Regisseur Stauch sorgt zwar auch diesmal dafür, dass Meer und Himmel zur Geltung kommen, aber die Handlung wirkt insgesamt deutlich dichter. Die Kameraarbeit wirkt ebenfalls aufwändiger. Das gilt vor allem für eine Sequenz, die Mantlers Schilderungen illustriert: Jenny, ebenfalls Ärztin, war während des Erdbebens 2010 als Helferin auf Haiti; die entsprechenden Bilder sind ziemlich imposant.

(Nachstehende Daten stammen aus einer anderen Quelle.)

(** What the calls of a run last wrote for [key], starting from [init]:
    [Set] of the key writes an item, [Delete] of the key and [Clear] erase
    it, every other step writes nothing. *)
Definition write (key : string) (acc : option (CacheItem any)) (l : label any)
    : option (CacheItem any) :=
  match l with
  | LCall (CallSet now k value ttl) =>
      if bool_decide (k = key) then Some (stored now value ttl) else acc
  | LCall (CallDelete k) => if bool_decide (k = key) then None else acc
  | LCall CallClear => None
  | _ => acc
  end.

Definition lastWrite (key : string) (init : option (CacheItem any))
    (ls : list (label any)) : option (CacheItem any) :=
  foldl (write key) init ls.







(** How the entry of [key] in the table relates to what the run last wrote
    for it: an entry in the table is the last write, and a last write
    without expiration is in the table. *)
Definition agrees (acc entry : option (CacheItem any)) : Prop :=
  (∀ item, entry = Some item → acc = Some item)
  ∧ (∀ item, acc = Some item → Expiration item ≤ 0 → entry = Some item).

End Reading.

(** ** Arithmetic of Unix seconds *)

Lemma Unix_mono (t u : time.Time) : t ≤ u → time.Unix t ≤ time.Unix u.
Proof. intros H. unfold time.Unix, time.Second. apply Z.div_le_mono; lia. Qed.

Lemma Unix_bounds (t : time.Time) :
  time.Unix t * time.Second ≤ t < time.Unix t * time.Second + time.Second.
Proof.
  unfold time.Unix, time.Second.
  pose proof (Z.div_mod t 1000000000 ltac:(lia)) as Hdm.
  pose proof (Z.mod_pos_bound t 1000000000 ltac:(lia)) as Hb.
  lia.
Qed.

Lemma Unix_add_seconds (t : time.Time) (n : Z) :
  time.Unix (time.Add t (n * time.Second)) = time.Unix t + n.
Proof.
  unfold time.Unix, time.Add, time.Second. apply Z.div_add. lia.
Qed.

Lemma Unix_lt_of_second_apart (t u : time.Time) :
  t + time.Second ≤ u → time.Unix t < time.Unix u.
Proof.
  intros H.
  pose proof (Unix_bounds t) as Ht. pose proof (Unix_bounds u) as Hu.
  unfold time.Second in *. nia.
Qed.

(** ** Facts about the two loops over the map *)

Section Loops.

Context {any : Type}.
Implicit Types (m : gmap string (CacheItem any)) (c : Cache any).

Lemma foldl_collect (P : CacheItem any → bool)
    (l : list (string * CacheItem any)) (acc : list string) :
  foldl (λ keys kv, if P kv.2 then keys ++ [kv.1] else keys) acc l
  = acc ++ (filter (λ kv, P kv.2 = true) l).*1.
Proof.
  revert acc. induction l as [|[k i] l IH]; intros acc; simpl.
  - by rewrite app_nil_r.
  - rewrite IH. destruct (P i) eqn:HP.
    + rewrite filter_cons_True by done. simpl. by rewrite <- app_assoc.
    + rewrite filter_cons_False; [done|]. simpl. congruence.
Qed.

Lemma Keys_fst c : Keys c = (map_to_list (items c)).*1.
Proof.
  unfold Keys.
  rewrite (foldl_collect (λ _, true) (map_to_list (items c)) []). simpl.
  f_equal. induction (map_to_list (items c)) as [|kv l IH]; [done|].
  rewrite filter_cons_True by done. by rewrite IH.
Qed.

Lemma elem_of_Keys c key : key ∈ Keys c ↔ is_Some (items c !! key).
Proof.
  rewrite Keys_fst, list_elem_of_fmap. split.
  - intros [[k i] [-> Hin]]. apply elem_of_map_to_list in Hin. by exists i.
  - intros [i Hi]. exists (key, i). split; [done|]. by apply elem_of_map_to_list.
Qed.

Lemma NoDup_Keys c : NoDup (Keys c).
Proof. rewrite Keys_fst. apply NoDup_fst_map_to_list. Qed.

Lemma elem_of_expiredKeys now m key :
  key ∈ expiredKeys now m
  ↔ ∃ item, m !! key = Some item ∧ isExpired now item = true.
Proof.
  unfold expiredKeys. rewrite (foldl_collect (isExpired now)). simpl.
  rewrite list_elem_of_fmap. split.
  - intros [[k i] [-> Hin]]. apply list_elem_of_filter in Hin as [HP Hin].
    apply elem_of_map_to_list in Hin. by exists i.
  - intros [i [Hi HP]]. exists (key, i). split; [done|].
    apply list_elem_of_filter. split; [done|]. by apply elem_of_map_to_list.
Qed.

Lemma lookup_foldl_delete (ks : list string) m key :
  foldl (λ m k, delete k m) m ks !! key
  = if decide (key ∈ ks) then None else m !! key.
Proof.
  revert m. induction ks as [|k ks IH]; intros m; cbn [foldl].
  - by rewrite decide_False by apply not_elem_of_nil.
  - rewrite IH. destruct (decide (key ∈ ks)) as [Hin|Hnin].
    + rewrite decide_True; [done|]. apply elem_of_cons. by right.
    + destruct (decide (key = k)) as [->|Hne].
      * rewrite decide_True by (apply elem_of_cons; by left).
        apply lookup_delete_eq.
      * rewrite decide_False.
        -- by apply lookup_delete_ne.
        -- intros Hin. apply elem_of_cons in Hin as [?|?]; done.
Qed.

End Loops.

(** ** Properties of the single operations *)

Section Operations.

Context {any : Type} (nil : any).
Implicit Types (c : Cache any) (item : CacheItem any).

Lemma isExpired_true now item :
  isExpired now item = true ↔ 0 < Expiration item ∧ Expiration item ≤ now.
Proof. unfold isExpired. rewrite andb_true_iff, Z.ltb_lt, Z.leb_le. done. Qed.

Lemma isExpired_false now item :
  isExpired now item = false
  ↔ Expiration item ≤ 0 ∨ now < Expiration item.
Proof.
  unfold isExpired. rewrite andb_false_iff, Z.ltb_ge, Z.leb_gt. done.
Qed.

(** An item without expiration is expired at no time. *)
Lemma isExpired_zero now item : Expiration item = 0 → isExpired now item = false.
Proof. intros H. apply isExpired_false. lia. Qed.

(** The expiration [Set] computes from its variadic argument. *)
Lemma Set_lookup now key value ttl c :
  items (Set_ now key value ttl c) !! key
  = Some {| Value := value;
            Expiration :=
              match ttl with
              | ttl0 :: _ => if 0 <? ttl0 then time.Unix (time.Add now ttl0) else 0
              | [] => 0
              end |}.
Proof. unfold Set_. cbn [items]. apply lookup_insert_eq. Qed.

Lemma Set_lookup_ne now key value ttl c k :
  k ≠ key → items (Set_ now key value ttl c) !! k = items c !! k.
Proof. intros Hne. unfold Set_. cbn [items]. by apply lookup_insert_ne. Qed.

(** C1. For a key in the table: when its item has a positive expiration
    and the clock's Unix second has reached it, [Get] deletes the entry
    (and only that entry) and reports not-found; when the item is unexpired
    (expiration zero, or the clock strictly before a positive expiration)
    [Get] returns the stored value with [true]. For a key not in the table
    [Get] reports not-found. *)
Theorem Get_spec (now : time.Time) (key : string) c :
  (∀ item, items c !! key = Some item →
     0 < Expiration item → Expiration item ≤ time.Unix now →
     (Get nil now key c).1 = (nil, false)
     ∧ items (Get nil now key c).2 = delete key (items c)
     ∧ items (Get nil now key c).2 !! key = None)
  ∧ (∀ item, items c !! key = Some item →
       Expiration item = 0
       ∨ (0 < Expiration item ∧ time.Unix now < Expiration item) →
       (Get nil now key c).1 = (Value item, true))
  ∧ (items c !! key = None → (Get nil now key c).1 = (nil, false)).
Proof.
  unfold Get. split; [|split].
  - intros item Hitem Hpos Hpast. rewrite Hitem.
    rewrite (proj2 (isExpired_true (time.Unix now) item)) by done.
    cbn. split; [done|]. split; [done|]. apply lookup_delete_eq.
  - intros item Hitem Hlive. rewrite Hitem.
    rewrite (proj2 (isExpired_false (time.Unix now) item)) by lia. done.
  - intros Habs. by rewrite Habs.
Qed.

(** C10. [Get] on a key whose item is unexpired returns the stored value
    and leaves the whole cache as it was: no entry is modified, the item's
    expiration is not extended. *)
Theorem Get_unexpired_frame (now : time.Time) (key : string) c item :
  items c !! key = Some item →
  Expiration item = 0 ∨ (0 < Expiration item ∧ time.Unix now < Expiration item) →
  Get nil now key c = ((Value item, true), c).
Proof.
  intros Hitem Hlive. unfold Get. rewrite Hitem.
  rewrite (proj2 (isExpired_false (time.Unix now) item)) by lia. done.
Qed.

(** C9. [Set] without a TTL followed by [Get] of the same key returns the
    value just stored, with [true] (whatever the two clock readings). *)
Theorem Set_then_Get (now now' : time.Time) (key : string) (value : any) c :
  (Get nil now' key (Set_ now key value [] c)).1 = (value, true).
Proof.
  unfold Get. rewrite Set_lookup. cbn. done.
Qed.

Doch auch einfache Gesprächsszenen verdeutlichen, dass sich Stauch und Kameramann Felix Poplawsky nicht mit der erstbesten Auflösung zufrieden gegeben haben. Als Filipa mit Kulovits über dessen seelischen Schmerz spricht, wird ihr die eigene Lage bewusst, und irgendwie gelingt es dem Kameramann zu illustrieren, wie sich ihr Gemüt tatsächlich umwölkt. Zu einem bedeutsamen Film wird "Die Entscheidung" auch durch die Zeichnung der Figuren als Menschen, die ihr Dasein dem Engagement ohne Eigennutz gewidmet haben. Jenny wird auf diese Weise für Filipa zu einer beinahe überlebensgroßen Kontrahentin: Die Hotelärztin macht zwar Hausbesuche bei armen Einheimischen, aber Daniels Frau hat auf Haiti ihr Leben riskiert, um den Erdbebenopfern zu helfen. Mantler ist ohnehin ein Philanthrop, wie er im Buche steht: Er hat eine Stiftung gegründet, betreibt mehrere Kliniken in Entwicklungsländern und macht Filipa ein Angebot, das sie angesichts der jüngsten Ereignisse kaum ablehnen kann.